O uso do computador e da Internet para os estudos vem aumentando no Brasil. Mas principalmente fora do ambiente escolar. Embora a maioria das escolas possua pelo menos um computador, o número de equipamentos por aluno ainda limita o uso efetivo do computador e Internet na sala de aula, segundo a edição 2011 da pesquisa TIC Educação, produzida pelo Núcleo de Informação e Coordenação do Ponto BR (NIC.br), por meio de seu Centro de Estudos sobre as Tecnologias da Informação e da Comunicação (Cetic.br), divulgada esta semana. Só 4% dos colégios têm computadores na sala de aula.

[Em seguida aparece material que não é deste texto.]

(* ===== verification/HashReplica.v ===== *)
(** * Replication of the commands on hashes

    [call] (src/server.c) sends a command to the replicas when it changed
    something, with the arguments that the command left in the client;
    HINCRBYFLOAT leaves an HSET with the result.  A replica may keep a hash in
    another encoding, with other limits and another seed: it holds the same
    maps.  The one exception is an infinite increment, which leaves an empty hash
    behind on the master alone. *)

From Stdlib Require Import Ascii SpecFloat.
From S2P Require Import Prelude.
From S2P Require Import Sds.
From S2P Require Import Dict.
From S2P Require Import DictRep.
From S2P Require Import Ziplist.
From S2P Require Import ZiplistInsert.
From S2P Require Import Hash.
From S2P Require Import HashRep.
From S2P Require Import Double.
From S2P Require Import LongDouble.
From S2P Require Import HashCommands.
From S2P Require Import HashSpec.

#[local] Open Scope Z_scope.

(** The end of [call]: what is propagated after a command that took the client
    from [c] to [c']. *)
Definition propagated (c c' : hclient) : option (list sds) :=
  let dirty := Z.max 0 (c_dirty c' - c_dirty c) in
  if dirty =? 0 then None else Some (c_argv c').

(** Commands at a master, each followed by what it sends to one replica. *)
Fixpoint hash_replicate (env envr : hash_env) (argvs : list (list sds)) (c r : hclient) : option (hclient * hclient) :=
  match argvs with
  | [] => Some (c, r)
  | args :: argvs =>
      c' ← hash_call env args c;
      r' ← match propagated c c' with None => Some r | Some args' => hash_call envr args' r end;
      hash_replicate env envr argvs c' r'
  end.

Definition finite_incr (cmd : hcmd) : bool :=
  match cmd with
  | HIncrbyfloat _ _ arg => match string2ld arg with Some x => negb (is_infinite x) | None => true end
  | _ => true
  end.

(** ** The specification *)

Lemma string2ld_not_nan s x : string2ld s = Some x → isnan x = false.
Proof.
  unfold string2ld. destruct s as [|a s]; [done|]. destruct (_ >=? _); [done|]. destruct (isspace a); [done|].
  destruct (strtod _ _ _) as [[[d er] rest]|]; [|done]. destruct (isnan d) eqn:Hn; [by rewrite orb_true_r|]. destruct (_ || _); [done|]. by intros [= <-].
Qed.

(** An increment of a field that is missing. *)
Lemma ldadd_zero x : isnan x = false → is_infinite x = false → isnan (ldadd (ldofZ 0) x) || is_infinite (ldadd (ldofZ 0) x) = false.
Proof. by destruct x as [[]|s| |s m e]. Qed.

Definition no_empty (M : adb) : Prop := ∀ key, M !! key ≠ Some (AHash ∅).

Lemma no_empty_insert M key m : no_empty M → m ≠ ∅ → no_empty (<[key:=AHash m]> M).
Proof. intros HM Hm key'. destruct (decide (key = key')) as [->|]; [rewrite lookup_insert_eq; congruence|]. rewrite lookup_insert_ne by done. apply HM. Qed.

Lemma no_empty_delete M key : no_empty M → no_empty (delete key M).
Proof. intros HM key'. destruct (decide (key = key')) as [->|]; [by rewrite lookup_delete_eq|]. rewrite lookup_delete_ne by done. apply HM. Qed.

Lemma insert_pairs_not_empty m args : (2 ≤ length args)%nat ∨ m ≠ ∅ → insert_pairs m args ≠ ∅.
Proof.
  assert (∀ n m args, (length args ≤ n)%nat → m ≠ ∅ → insert_pairs m args ≠ ∅) as H.
  { clear. induction n as [|n IH]; intros m args Hn Hm; destruct args as [|f [|v args]]; simpl in *; try done; [lia|]. apply IH; [lia|]. apply insert_non_empty. }
  intros [Hl|Hm]; [|by eapply H]. destruct args as [|f [|v args]]; simpl in *; try lia. apply (H (length args)); [done|]. apply insert_non_empty.
Qed.

(** Without a change the database stays; with one, no hash is empty, and the
    command or what replaces it is what the replicas need. *)
Lemma spec_quiet cmd M : finite_incr cmd = true → s_dirty (hash_spec cmd M) = 0 → s_db (hash_spec cmd M) = M.
Proof.
  intros Hfin. destruct cmd as [mset key args|key f v|key f arg|key f arg|key fields|key f|key fields|key|key f|key f|keys values key]; cbn [hash_spec];
    unfold reading, writing, answer, changed, arity_error; simpl in Hfin.
  4: { destruct (string2ld arg) as [x|] eqn:Hx; [|done]. apply negb_true_iff in Hfin. apply string2ld_not_nan in Hx. unfold hash_at.
       destruct (M !! key) as [[m|]|] eqn:Hm; [|done|rewrite lookup_empty, ldadd_zero by done; done].
       destruct (match m !! f with Some s => string2ld s | None => Some (ldofZ 0) end) as [old|]; [|done]. destruct (_ || _); [|done]. intros _. simpl. by apply insert_id. }
  all: repeat case_match; simpl; intros ?; done || (exfalso; lia).
Qed.

Lemma spec_no_empty cmd M : finite_incr cmd = true → no_empty M → no_empty (s_db (hash_spec cmd M)).
Proof.
  intros Hfin HM. destruct (decide (s_dirty (hash_spec cmd M) = 0)) as [Hz|Hnz]; [by rewrite spec_quiet|]. clear Hfin. revert Hnz.
  destruct cmd as [mset key args|key f v|key f arg|key f arg|key fields|key f|key fields|key|key f|key f|keys values key]; cbn [hash_spec];
    unfold reading, writing, answer, changed, rewritten, arity_error.
  1: { destruct (Nat.ltb_spec (length args) 2); [done|]. destruct (Nat.odd _); [done|].
       destruct (M !! key) as [[m|]|]; intros ?; try done; apply no_empty_insert; try done; apply insert_pairs_not_empty; by left. }
  all: repeat case_match; intros ?; try done; simpl; try (apply no_empty_insert; [done|apply insert_non_empty]); try (by apply no_empty_delete).
  apply no_empty_insert; [done|]. by eapply bool_decide_eq_false_1.
Qed.

(** What a replica is sent leads it to the same maps. *)
Lemma spec_propagated cmd M : s_dirty (hash_spec cmd M) ≠ 0 → fits cmd M →
  ∃ cmd', default (argv_of cmd) (s_argv (hash_spec cmd M)) = argv_of cmd' ∧ fits cmd' M ∧ s_db (hash_spec cmd' M) = s_db (hash_spec cmd M).
Proof.
  intros Hd Hw. destruct (s_argv (hash_spec cmd M)) as [args|] eqn:Ha; [|by exists cmd]. revert Hd Ha.
  destruct cmd as [mset key args'|key f v|key f arg|key f arg|key fields|key f|key fields|key|key f|key f|keys values key];
    cbn [hash_spec]; unfold reading, writing, answer, changed, rewritten, arity_error; try (by repeat case_match).
  destruct (string2ld arg) as [x|]; [|done]. intros Hd Ha. unfold fits in Hw. cbn [cmd_key cmd_weight] in Hw.
  assert (M !! key ≠ Some AOther) as Hn by (intros Hk; by rewrite Hk in Ha).
  set (out := match M !! key with Some (AHash _) | None => _ | Some AOther => _ end) in *.
  assert (out = match match hash_at M key !! f with Some s => string2ld s | None => Some (ldofZ 0) end with
    | None => answer M (TError "hash value is not a float")
    | Some old => let value := ldadd old x in
        if isnan value || is_infinite value then answer (<[key:=AHash (hash_at M key)]> M) (TError "increment would produce NaN or Infinity")
        else rewritten ["HSET"; key; f; ld2string value] (changed M key "hincrbyfloat" (<[f:=ld2string value]> (hash_at M key)) (TBulk (ld2string value)))
    end) as Hout by (subst out; destruct (M !! key) as [[]|]; done).
  rewrite Hout in *. destruct (match hash_at M key !! f with Some s => string2ld s | None => Some (ldofZ 0) end) as [old|]; [|done].
  cbv zeta in *. destruct (_ || _); [done|]. injection Ha as <-. pose proof (ld2string_length (ldadd old x)).
  exists (HSet false key [f; ld2string (ldadd old x)]). split; [done|]. split; [unfold fits; simpl; lia|].
  cbn [hash_spec length Nat.ltb Nat.leb Nat.odd]. simpl. unfold writing. by destruct (M !! key) as [[]|].
Qed.

Lemma dirty_nonneg cmd M : 0 ≤ s_dirty (hash_spec cmd M).
Proof.
  destruct cmd as [mset key args|key f v|key f arg|key f arg|key fields|key f|key fields|key|key f|key f|keys values key]; cbn [hash_spec];
    unfold reading, writing, answer, changed, rewritten, arity_error; repeat case_match; simpl; try done;
    pose proof (delete_fields_size m fields); lia.
Qed.

Lemma replicate_spec env envr cmds c r M :
  (64 ≤ length (stack_buf env))%nat → (64 ≤ length (stack_buf envr))%nat → Forall (λ cmd, finite_incr cmd = true) cmds →
  fits_run cmds M → no_empty M → db_rep env (c_db c) M → db_rep envr (c_db r) M →
  ∃ c' r' M', hash_replicate env envr (argv_of <$> cmds) c r = Some (c', r') ∧ db_rep env (c_db c') M' ∧ db_rep envr (c_db r') M' ∧ no_empty M'.
Proof.
  intros Hb Hbr Hfin. revert c r M. induction Hfin as [|cmd cmds Hf Hfin IH]; intros c r M Hw HM R Rr; [by exists c, r, M|]. destruct Hw as [Hw Hws].
  cbn [fmap list_fmap hash_replicate]. destruct (call_spec env Hb cmd c M R Hw) as (c1 & -> & R1 & _ & Hd & _ & _ & Ha). obind. simpl c_dirty in Hd. simpl c_argv in Ha.
  unfold propagated. pose proof (dirty_nonneg cmd M). destruct (Z.eqb_spec (Z.max 0 (c_dirty c1 - c_dirty c)) 0) as [Hz|Hz].
  - obind. eapply IH; [done|by apply spec_no_empty|done|]. rewrite spec_quiet by (done || lia). done.
  - destruct (spec_propagated cmd M) as (cmd' & Hc' & Hw' & Hdb); [lia|done|]. rewrite Ha, Hc'.
    destruct (call_spec envr Hbr cmd' r M Rr Hw') as (r1 & -> & Rr1 & _). obind. rewrite Hdb in Rr1. eapply IH; [done|by apply spec_no_empty|done|done].
Qed.

(** C4: A replica holds the same hashes as its master.  Whatever commands the
    master runs, with its own limits and seed, and the replica runs what [call]
    propagates, with other limits and another seed, both hold the same maps, and
    no key is left with an empty hash; HINCRBYFLOAT is sent as an HSET of its
    result.  The increments must be finite, and no hash reaches 4 GiB. *)
Theorem hash_replicas_agree env envr cmds :
  (64 ≤ length (stack_buf env))%nat → (64 ≤ length (stack_buf envr))%nat →
  Forall (λ cmd, finite_incr cmd = true) cmds → fits_run cmds ∅ →
  ∃ c r M, hash_replicate env envr (argv_of <$> cmds) (mkClient [] ∅ [] 0 [] []) (mkClient [] ∅ [] 0 [] []) = Some (c, r) ∧
    db_rep env (c_db c) M ∧ db_rep envr (c_db r) M ∧ ∀ key, M !! key ≠ Some (AHash ∅).
Proof.
  intros Hb Hbr Hf Hw. apply (replicate_spec env envr cmds _ _ ∅); try done; intros key; rewrite !lookup_empty; done || constructor.
Qed.

Lemma hash_replicas_agree_witness :
  ∃ c r M, hash_replicate hash_env_ex (mkEnv 7 (replicate 64 zero) (Z.of_nat <$> seq 5 16) true 64 512)
      (argv_of <$> hash_example) (mkClient [] ∅ [] 0 [] []) (mkClient [] ∅ [] 0 [] []) = Some (c, r) ∧
    db_rep hash_env_ex (c_db c) M ∧ ∀ key, M !! key ≠ Some (AHash ∅).
Proof.
  destruct (hash_replicas_agree hash_env_ex (mkEnv 7 (replicate 64 zero) (Z.of_nat <$> seq 5 16) true 64 512) hash_example) as (c & r & M & Hr & R & _ & Hn).
  - vm_compute. lia.
  - vm_compute. lia.
  - repeat constructor.
  - vm_compute. repeat split; reflexivity.
  - exists c, r, M. split; [exact Hr|]. split; [exact R|exact Hn].
Defined.

(** ** Where the code falls short *)

(** The number of fields of the hash at a key. *)
Definition length_at (key : sds) (c : hclient) : option Z :=
  v ← c_db c !! key; match v with VHash o => snd <$> hashTypeLength o | VOther => None end.

(** An infinite increment of a field that does not exist is refused after the
    key has been created: the master is left with a hash without fields, and
    the replica has no such key. *)
Lemma infinite_increment_leaves_key :
  (λ '(c, r), (c_reply c, length_at "k" c, length_at "k" r)) <$>
    hash_replicate hash_env_ex hash_env_ex [["HINCRBYFLOAT"; "k"; "f"; "inf"]] (mkClient [] ∅ [] 0 [] []) (mkClient [] ∅ [] 0 [] []) =
  Some ([TError "increment would produce NaN or Infinity"], Some 0, None).
Proof. vm_compute. reflexivity. Qed.

Definition long_field : sds := zeros 65.

Definition is_ziplist (key : sds) (c : hclient) : option bool :=
  v ← c_db c !! key; match v with VHash (OBJ_ENCODING_ZIPLIST _) => Some true | VHash (OBJ_ENCODING_HT _) => Some false | VOther => None end.

(** HSET of a field that is longer than hash-max-ziplist-value converts the
    hash; HINCRBY of the same field does not. *)
Lemma increment_keeps_ziplist :
  Z.of_nat (String.length long_field) > hash_max_ziplist_value hash_env_ex ∧
  is_ziplist "k" <$> hash_call hash_env_ex ["HINCRBY"; "k"; long_field; "1"] (mkClient [] ∅ [] 0 [] []) = Some (Some true) ∧
  is_ziplist "k" <$> hash_call hash_env_ex ["HSET"; "k"; long_field; "1"] (mkClient [] ∅ [] 0 [] []) = Some (Some false).
Proof. split_and!; vm_compute; reflexivity. Qed.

O estudo analisou 650 estabelecimentos educacionais, sendo 497 escolas públicas e 153 particulares, que entraram na amostra pela primeira vez nesta edição. Os resultados apontam que as atividades mais comuns em sala de aula são aquelas em que menos os professores utilizam recursos as TIC: apenas 21% dos professores o fazem dessa forma. A atividade menos frequente em sala de aula – ensinar os alunos a usar o computador e a Internet – é aquela em que os professores (65%) mais usam o computador e a internet.

De forma geral, o uso de computador e Internet é maior entre professores de escolas particulares. Nas aulas expositivas, 36% dos docentes utilizam as TIC, enquanto que entre seus colegas da rede pública são 24%. Em interpretação de texto a diferença é de 10 pontos percentuais entre escolas privadas e públicas, com 26% e 16% respectivamente.

Outra barreira importante mencionada pelos docentes é a baixa velocidade de conexão: 52% deles declaram que este fator atrapalha muito o uso adequado de TIC no processo pedagógico. Isso se explica porque, ainda que 93% das escolas tenham acesso à Internet, um quarto das escolas tem internet com velocidade abaixo de 1 MB (se houver mais de um computador conectado à rede, a velocidade é ainda mais baixa). Outros 32% têm velocidade entre 1MB e 2MB.

O local de instalação dos equipamentos tecnológicos na escola é também uma questão relevante que pode limitar a integração das TIC no processo pedagógico. Em 2010, 81% das escolas tinham computadores instalados somente nos laboratórios de informática. Em 2011, o índice subiu para 86%. Os dados indicam ainda que 21% das escolas particulares possuem computadores instalados em sala de aula, proporção cinco vezes maior que os 4% das escolas públicas.

Capacitação dos professores

Embora os laboratórios de intenter das escolas estejam equipados com computador e Internet, aqueles professores que usam as TIC em sala de aula realizam o maior número de atividades com o apoio dessas ferramentas. Além disso, a proporção de professores que usa TIC nas escolas pesquisadas dobrou nos últimos anos, passando de 7% em 2010 para 13% em 2011.

Uma hipótese para este avanço está relacionada ao aumento expressivo da posse do computador portátil pelos professores. Em 2010, 48% tinham o equipamento, em 2011 63%. Importante observar que os educadores declararam adquirir esses equipamentos com recursos próprios. Este indicador teve aumento de 11 pontos percentuais entre 2010 e 2011 atingindo 76% dos professores. Esse resultado é coerente com os dados da pesquisa TIC Domicílios 2011 que apontam um crescimento significativo da posse do computador portátil entre os brasileiros.

Diferentemente do cenário geral que indica que 45 % dos brasileiros possuem computador e 38%, acesso à Internet (dados da TIC Domicílios 2011), no caso dos professores, a posse desses recursos está praticamente universalizada: 94% têm o equipamento e 88% estão conectados à rede em suas casas. Além disso, 79% declararam acessar a rede todos os dias.

O estudo indica ainda que além de ter os equipamentos, os professores os têm aprendido a usar cada vez mais o computador sozinhos. Em 2010, eram 38%, enquanto que em 2011 passou para 47%. A forma de aprendizado mais citada por eles ainda é por meio de cursos (em 52%dos casos). Outro dado que indica a disposição do educador em desenvolver suas habilidades para o uso das TIC por iniciativa própria é que a maior parte deles, 67%, recorre a contatos informais com outros educadores.

Os resultados completos da pesquisa TIC Educação 2011 estão disponíveis no site do Cetic.